[proofplan]
The proof has two directions. For the forward direction, we first establish that an alternating form flips sign under any transposition of two of its arguments by expanding $\alpha$ on a tuple with the sum $v_i + v_j$ inserted at positions $i$ and $j$; multilinearity produces four terms, two of which vanish by alternation, and the surviving cross terms cancel against each other to give the sign flip. We then propagate this from transpositions to arbitrary permutations by using [Transposition Decomposition](/theorems/777) — every $\sigma \in S_k$ is a product of transpositions whose parity matches $\operatorname{sgn}(\sigma)$. For the converse, applying the permutation formula to a transposition that swaps two equal arguments gives $\alpha = -\alpha$, and since $\operatorname{char} \mathbb{F} \neq 2$ this forces $\alpha = 0$ on tuples with a repeated entry.
[/proofplan]
[step:Assume $\alpha$ alternating and prove transposition sign-flip]

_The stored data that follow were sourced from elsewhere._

Definition authorization_markers : list string :=
  ["invalid_user_key"; "invalid_user_signature"; "userkey_plat_nomatch"; "userkey_suspended";
   "userkey_recycled"; "invalid_user_ip"; "invalid_user_domain"; "invalid key"; "signature";
   "401"; "403"; "无权"; "鉴权"].
Definition rate_limit_markers : list string :=
  ["daily_query_over_limit"; "access_too_frequent"; "user_daily_query_over_limit";
   "ip_query_over_limit"; "rate limit"; "too many requests"; "429"; "限流"; "超限"].
Definition invalid_input_markers : list string :=
  ["invalid_params"; "missing_required_params"; "illegal_request"; "请求参数非法"; "缺少必填参数"].

Definition failure_kind (detail : string) : AmapErrorKind * bool :=
  let mentions := existsb (fun marker => str_contains marker (ascii_lower detail)) in
  if mentions authorization_markers then (AUTHORIZATION, false)
  else if mentions rate_limit_markers then (RATE_LIMIT, true)
  else if mentions invalid_input_markers then (INVALID_INPUT, false)
  else (UPSTREAM, true).

(** [raise_amap_failure] *)
Definition raise_amap_failure (detail : string) (provider_code : option string) : ClientExn :=
  let '(kind, retryable) := failure_kind detail in
  let message := match provider_code with
                 | Some code => if String.eqb code "" then detail
                                else detail ++ " (infocode=" ++ code ++ ")"
                 | None => detail
                 end in
  Amap (mkAmapError message kind retryable provider_code (Some detail)).

(** [bool(value)] *)
Definition truthy (v : json) : bool :=
  match v with
  | JNull => false
  | JBool b => b
  | JInt z => negb (z =? 0)
  | JFloat q => negb (Qeq_bool q 0)
  | JStr s => negb (String.eqb s "")
  | JArr l => match l with [] => false | _ => true end
  | JObj l => match l with [] => false | _ => true end
  end.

Suppose $\alpha \in \operatorname{Mult}^k(V)$ is alternating. Fix indices $1 \le i < j \le k$ and fix vectors $v_1, \dots, v_k \in V$. We will show that swapping the entries at positions $i$ and $j$ flips the sign of $\alpha$:
\begin{align*}
\alpha(v_1, \dots, \underbrace{v_j}_{i}, \dots, \underbrace{v_i}_{j}, \dots, v_k) = -\alpha(v_1, \dots, \underbrace{v_i}_{i}, \dots, \underbrace{v_j}_{j}, \dots, v_k).
\end{align*}
Consider the tuple obtained from $(v_1, \dots, v_k)$ by replacing both the $i$-th and $j$-th entries by $v_i + v_j$. Since the resulting tuple has a repeated entry (namely $v_i + v_j$ at both positions $i$ and $j$), the alternating hypothesis gives
\begin{align*}
\alpha(\dots, \underbrace{v_i + v_j}_{i}, \dots, \underbrace{v_i + v_j}_{j}, \dots) = 0.
\end{align*}
Expanding the left-hand side using multilinearity in the $i$-th and $j$-th arguments (with all other entries held fixed), we obtain a sum of four terms:
\begin{align*}
&\alpha(\dots, \underbrace{v_i}_{i}, \dots, \underbrace{v_i}_{j}, \dots) + \alpha(\dots, \underbrace{v_i}_{i}, \dots, \underbrace{v_j}_{j}, \dots) \\
&\qquad + \alpha(\dots, \underbrace{v_j}_{i}, \dots, \underbrace{v_i}_{j}, \dots) + \alpha(\dots, \underbrace{v_j}_{i}, \dots, \underbrace{v_j}_{j}, \dots) = 0.
\end{align*}
The first term has $v_i$ at both positions $i$ and $j$, and the last term has $v_j$ at both positions; both vanish by the alternating hypothesis. The two surviving cross terms therefore satisfy
\begin{align*}
\alpha(\dots, \underbrace{v_i}_{i}, \dots, \underbrace{v_j}_{j}, \dots) + \alpha(\dots, \underbrace{v_j}_{i}, \dots, \underbrace{v_i}_{j}, \dots) = 0,
\end{align*}
which is the claimed transposition sign-flip.
[guided]
We want to prove that an alternating form flips sign under a transposition of two of its arguments. The clever device is to use the vanishing condition not on the original tuple, but on a deformed tuple where we have **forced** a repetition: replace both the $i$-th and $j$-th entries by $v_i + v_j$. Why this particular replacement? Because expanding $\alpha$ on such a tuple by multilinearity produces exactly four terms — two "diagonal" terms with a repeated entry (which vanish by alternation) and two "cross" terms that are precisely the configuration we want to compare.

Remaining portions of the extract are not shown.